→ **Supplied entries**:
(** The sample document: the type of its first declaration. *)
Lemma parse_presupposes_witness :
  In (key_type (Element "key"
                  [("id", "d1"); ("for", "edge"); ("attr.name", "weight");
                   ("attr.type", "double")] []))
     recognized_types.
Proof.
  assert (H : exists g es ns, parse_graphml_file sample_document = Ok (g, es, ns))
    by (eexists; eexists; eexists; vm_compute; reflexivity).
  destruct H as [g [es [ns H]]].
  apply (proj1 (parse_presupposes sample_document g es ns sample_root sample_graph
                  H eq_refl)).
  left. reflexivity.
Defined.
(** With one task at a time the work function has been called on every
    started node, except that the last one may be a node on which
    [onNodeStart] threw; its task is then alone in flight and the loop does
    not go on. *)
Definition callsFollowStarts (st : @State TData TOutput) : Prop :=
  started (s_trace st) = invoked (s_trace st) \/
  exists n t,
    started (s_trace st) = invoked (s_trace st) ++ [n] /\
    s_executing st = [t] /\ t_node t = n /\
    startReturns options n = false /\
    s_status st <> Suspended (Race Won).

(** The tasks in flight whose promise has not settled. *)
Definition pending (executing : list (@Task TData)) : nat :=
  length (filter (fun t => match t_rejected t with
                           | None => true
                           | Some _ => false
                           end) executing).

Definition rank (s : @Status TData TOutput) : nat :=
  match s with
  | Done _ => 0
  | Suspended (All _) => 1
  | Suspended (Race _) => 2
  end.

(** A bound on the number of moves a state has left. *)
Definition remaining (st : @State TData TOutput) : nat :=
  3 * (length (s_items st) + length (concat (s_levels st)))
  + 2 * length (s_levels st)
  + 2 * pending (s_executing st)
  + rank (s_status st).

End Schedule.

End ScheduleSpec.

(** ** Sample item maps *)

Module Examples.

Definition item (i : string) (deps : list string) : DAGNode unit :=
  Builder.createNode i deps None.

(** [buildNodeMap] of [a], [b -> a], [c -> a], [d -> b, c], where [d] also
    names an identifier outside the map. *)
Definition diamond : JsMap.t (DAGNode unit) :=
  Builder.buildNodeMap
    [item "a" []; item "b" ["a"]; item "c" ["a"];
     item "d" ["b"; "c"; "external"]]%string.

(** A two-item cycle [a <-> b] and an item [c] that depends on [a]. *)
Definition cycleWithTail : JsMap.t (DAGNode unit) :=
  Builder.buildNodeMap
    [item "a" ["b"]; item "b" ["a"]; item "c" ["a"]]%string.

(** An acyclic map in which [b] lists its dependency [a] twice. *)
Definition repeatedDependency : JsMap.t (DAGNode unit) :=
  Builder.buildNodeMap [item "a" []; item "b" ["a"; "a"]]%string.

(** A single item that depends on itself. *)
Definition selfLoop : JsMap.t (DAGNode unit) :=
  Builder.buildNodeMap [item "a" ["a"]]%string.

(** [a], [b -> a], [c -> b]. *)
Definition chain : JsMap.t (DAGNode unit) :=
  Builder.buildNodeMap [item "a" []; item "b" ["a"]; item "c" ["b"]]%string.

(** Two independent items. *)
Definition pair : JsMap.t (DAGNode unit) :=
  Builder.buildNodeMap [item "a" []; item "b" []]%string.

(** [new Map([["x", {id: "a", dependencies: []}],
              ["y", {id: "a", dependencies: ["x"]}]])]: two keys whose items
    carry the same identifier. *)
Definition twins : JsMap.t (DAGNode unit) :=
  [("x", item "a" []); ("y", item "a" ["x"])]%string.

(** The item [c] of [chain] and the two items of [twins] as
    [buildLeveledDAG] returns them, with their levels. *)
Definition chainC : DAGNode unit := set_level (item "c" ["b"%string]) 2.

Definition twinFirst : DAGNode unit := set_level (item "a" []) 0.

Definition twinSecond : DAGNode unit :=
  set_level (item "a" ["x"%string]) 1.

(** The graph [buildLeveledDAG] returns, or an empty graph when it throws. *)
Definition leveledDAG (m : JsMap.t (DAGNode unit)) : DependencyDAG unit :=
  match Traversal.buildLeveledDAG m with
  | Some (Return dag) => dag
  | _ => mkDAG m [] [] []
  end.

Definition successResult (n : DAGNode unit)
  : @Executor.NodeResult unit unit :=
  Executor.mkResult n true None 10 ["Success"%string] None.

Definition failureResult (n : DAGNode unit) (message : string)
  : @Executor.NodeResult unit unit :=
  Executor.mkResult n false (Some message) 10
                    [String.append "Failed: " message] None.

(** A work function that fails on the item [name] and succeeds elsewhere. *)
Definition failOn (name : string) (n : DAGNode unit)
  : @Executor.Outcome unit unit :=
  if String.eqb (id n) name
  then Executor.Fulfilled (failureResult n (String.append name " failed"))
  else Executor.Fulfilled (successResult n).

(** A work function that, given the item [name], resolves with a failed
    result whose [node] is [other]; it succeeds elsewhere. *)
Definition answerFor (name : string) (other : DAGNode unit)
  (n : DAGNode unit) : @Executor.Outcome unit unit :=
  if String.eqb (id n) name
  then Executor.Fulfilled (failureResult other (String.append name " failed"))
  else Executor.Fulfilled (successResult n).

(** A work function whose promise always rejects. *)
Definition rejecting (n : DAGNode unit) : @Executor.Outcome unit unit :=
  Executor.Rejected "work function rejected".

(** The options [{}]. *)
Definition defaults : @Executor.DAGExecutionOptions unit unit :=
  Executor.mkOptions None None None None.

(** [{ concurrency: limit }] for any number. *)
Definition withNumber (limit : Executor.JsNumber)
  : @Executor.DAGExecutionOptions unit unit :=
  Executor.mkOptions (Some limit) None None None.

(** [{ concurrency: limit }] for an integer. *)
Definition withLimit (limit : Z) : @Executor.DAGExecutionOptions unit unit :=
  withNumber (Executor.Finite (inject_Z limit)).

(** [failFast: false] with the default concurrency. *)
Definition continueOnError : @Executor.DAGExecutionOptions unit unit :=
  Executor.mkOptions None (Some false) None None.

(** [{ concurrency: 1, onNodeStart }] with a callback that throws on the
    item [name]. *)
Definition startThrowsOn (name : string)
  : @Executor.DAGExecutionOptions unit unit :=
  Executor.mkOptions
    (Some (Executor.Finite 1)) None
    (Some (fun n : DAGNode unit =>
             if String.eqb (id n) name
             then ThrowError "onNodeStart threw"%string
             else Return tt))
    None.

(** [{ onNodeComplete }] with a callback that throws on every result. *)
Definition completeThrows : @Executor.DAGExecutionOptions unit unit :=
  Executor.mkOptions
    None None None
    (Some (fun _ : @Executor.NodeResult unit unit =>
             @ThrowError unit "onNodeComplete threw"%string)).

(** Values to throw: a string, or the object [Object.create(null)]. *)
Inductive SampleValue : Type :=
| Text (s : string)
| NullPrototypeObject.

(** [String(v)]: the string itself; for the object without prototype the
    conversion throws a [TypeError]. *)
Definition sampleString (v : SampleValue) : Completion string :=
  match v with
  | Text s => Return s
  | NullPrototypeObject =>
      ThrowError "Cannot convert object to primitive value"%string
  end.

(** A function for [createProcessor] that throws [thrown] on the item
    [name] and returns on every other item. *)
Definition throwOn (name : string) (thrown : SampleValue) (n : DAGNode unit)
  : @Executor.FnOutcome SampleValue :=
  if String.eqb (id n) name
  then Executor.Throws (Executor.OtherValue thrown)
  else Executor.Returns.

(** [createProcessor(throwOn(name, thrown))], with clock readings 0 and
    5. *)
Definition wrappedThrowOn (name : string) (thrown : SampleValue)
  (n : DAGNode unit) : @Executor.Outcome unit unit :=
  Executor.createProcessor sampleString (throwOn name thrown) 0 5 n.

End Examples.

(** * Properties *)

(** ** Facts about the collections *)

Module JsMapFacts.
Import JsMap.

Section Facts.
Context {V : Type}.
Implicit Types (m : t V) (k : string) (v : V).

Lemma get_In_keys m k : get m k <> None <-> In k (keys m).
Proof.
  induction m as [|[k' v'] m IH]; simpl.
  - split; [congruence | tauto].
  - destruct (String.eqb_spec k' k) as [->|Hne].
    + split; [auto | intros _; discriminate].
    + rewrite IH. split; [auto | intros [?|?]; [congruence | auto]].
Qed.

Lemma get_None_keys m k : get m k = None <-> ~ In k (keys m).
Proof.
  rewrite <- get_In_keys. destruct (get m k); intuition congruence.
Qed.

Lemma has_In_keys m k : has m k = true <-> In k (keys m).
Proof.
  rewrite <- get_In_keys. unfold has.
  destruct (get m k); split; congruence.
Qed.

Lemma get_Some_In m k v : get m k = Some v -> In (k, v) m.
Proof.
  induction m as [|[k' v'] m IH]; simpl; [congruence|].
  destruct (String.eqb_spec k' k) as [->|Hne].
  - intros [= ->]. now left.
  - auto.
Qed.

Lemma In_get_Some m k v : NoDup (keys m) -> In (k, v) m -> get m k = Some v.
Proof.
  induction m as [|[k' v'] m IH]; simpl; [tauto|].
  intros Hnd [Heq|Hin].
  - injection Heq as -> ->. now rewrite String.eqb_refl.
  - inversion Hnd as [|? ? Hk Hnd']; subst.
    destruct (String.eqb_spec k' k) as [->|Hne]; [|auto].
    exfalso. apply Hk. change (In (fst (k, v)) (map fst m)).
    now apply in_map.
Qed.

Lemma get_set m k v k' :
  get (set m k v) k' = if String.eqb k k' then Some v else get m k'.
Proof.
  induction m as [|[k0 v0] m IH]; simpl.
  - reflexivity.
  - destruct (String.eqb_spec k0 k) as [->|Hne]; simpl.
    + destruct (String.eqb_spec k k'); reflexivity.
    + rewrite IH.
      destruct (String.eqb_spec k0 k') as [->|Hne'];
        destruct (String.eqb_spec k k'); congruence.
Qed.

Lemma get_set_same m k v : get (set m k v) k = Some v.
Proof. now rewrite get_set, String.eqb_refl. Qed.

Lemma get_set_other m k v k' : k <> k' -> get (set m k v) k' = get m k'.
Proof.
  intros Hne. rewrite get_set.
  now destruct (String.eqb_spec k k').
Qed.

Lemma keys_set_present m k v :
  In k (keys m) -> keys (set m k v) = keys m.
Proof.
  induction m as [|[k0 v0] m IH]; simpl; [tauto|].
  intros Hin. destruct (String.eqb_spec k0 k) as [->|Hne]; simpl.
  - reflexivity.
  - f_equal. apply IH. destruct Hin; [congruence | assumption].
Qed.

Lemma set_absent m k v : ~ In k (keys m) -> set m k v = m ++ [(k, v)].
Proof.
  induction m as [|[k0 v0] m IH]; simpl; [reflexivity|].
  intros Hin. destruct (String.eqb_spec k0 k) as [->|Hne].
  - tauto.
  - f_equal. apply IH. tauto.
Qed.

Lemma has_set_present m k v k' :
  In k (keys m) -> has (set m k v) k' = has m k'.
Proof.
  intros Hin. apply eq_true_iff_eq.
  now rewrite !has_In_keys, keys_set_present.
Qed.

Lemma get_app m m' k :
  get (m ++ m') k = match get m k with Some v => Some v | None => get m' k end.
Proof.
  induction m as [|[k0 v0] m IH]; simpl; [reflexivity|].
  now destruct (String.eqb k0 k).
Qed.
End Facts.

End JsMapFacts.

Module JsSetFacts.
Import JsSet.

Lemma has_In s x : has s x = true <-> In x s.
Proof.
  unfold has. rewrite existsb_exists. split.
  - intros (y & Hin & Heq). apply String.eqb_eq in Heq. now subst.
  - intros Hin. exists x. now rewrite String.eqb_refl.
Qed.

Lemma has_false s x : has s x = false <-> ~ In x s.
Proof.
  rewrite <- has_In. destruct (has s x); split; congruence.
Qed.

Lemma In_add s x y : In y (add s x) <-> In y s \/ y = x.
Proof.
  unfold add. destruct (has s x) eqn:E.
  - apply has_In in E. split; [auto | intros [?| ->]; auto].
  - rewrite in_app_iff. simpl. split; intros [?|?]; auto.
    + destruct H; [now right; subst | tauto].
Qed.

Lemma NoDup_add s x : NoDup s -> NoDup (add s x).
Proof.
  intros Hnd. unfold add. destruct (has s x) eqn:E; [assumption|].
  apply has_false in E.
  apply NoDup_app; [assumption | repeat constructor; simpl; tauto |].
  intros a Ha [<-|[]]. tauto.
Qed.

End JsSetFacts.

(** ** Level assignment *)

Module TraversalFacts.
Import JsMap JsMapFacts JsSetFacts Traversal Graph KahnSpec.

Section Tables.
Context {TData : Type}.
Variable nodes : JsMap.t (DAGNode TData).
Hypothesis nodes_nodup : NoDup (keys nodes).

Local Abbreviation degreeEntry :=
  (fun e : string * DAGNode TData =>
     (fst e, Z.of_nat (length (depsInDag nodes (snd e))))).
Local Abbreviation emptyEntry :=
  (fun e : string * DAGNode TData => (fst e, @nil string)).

→ **Problem to work on**: In the material above, find each line containing the word "withNumber" and copy it.

→ **Expected answer**:
Definition withNumber (limit : Executor.JsNumber)
  withNumber (Executor.Finite (inject_Z limit)).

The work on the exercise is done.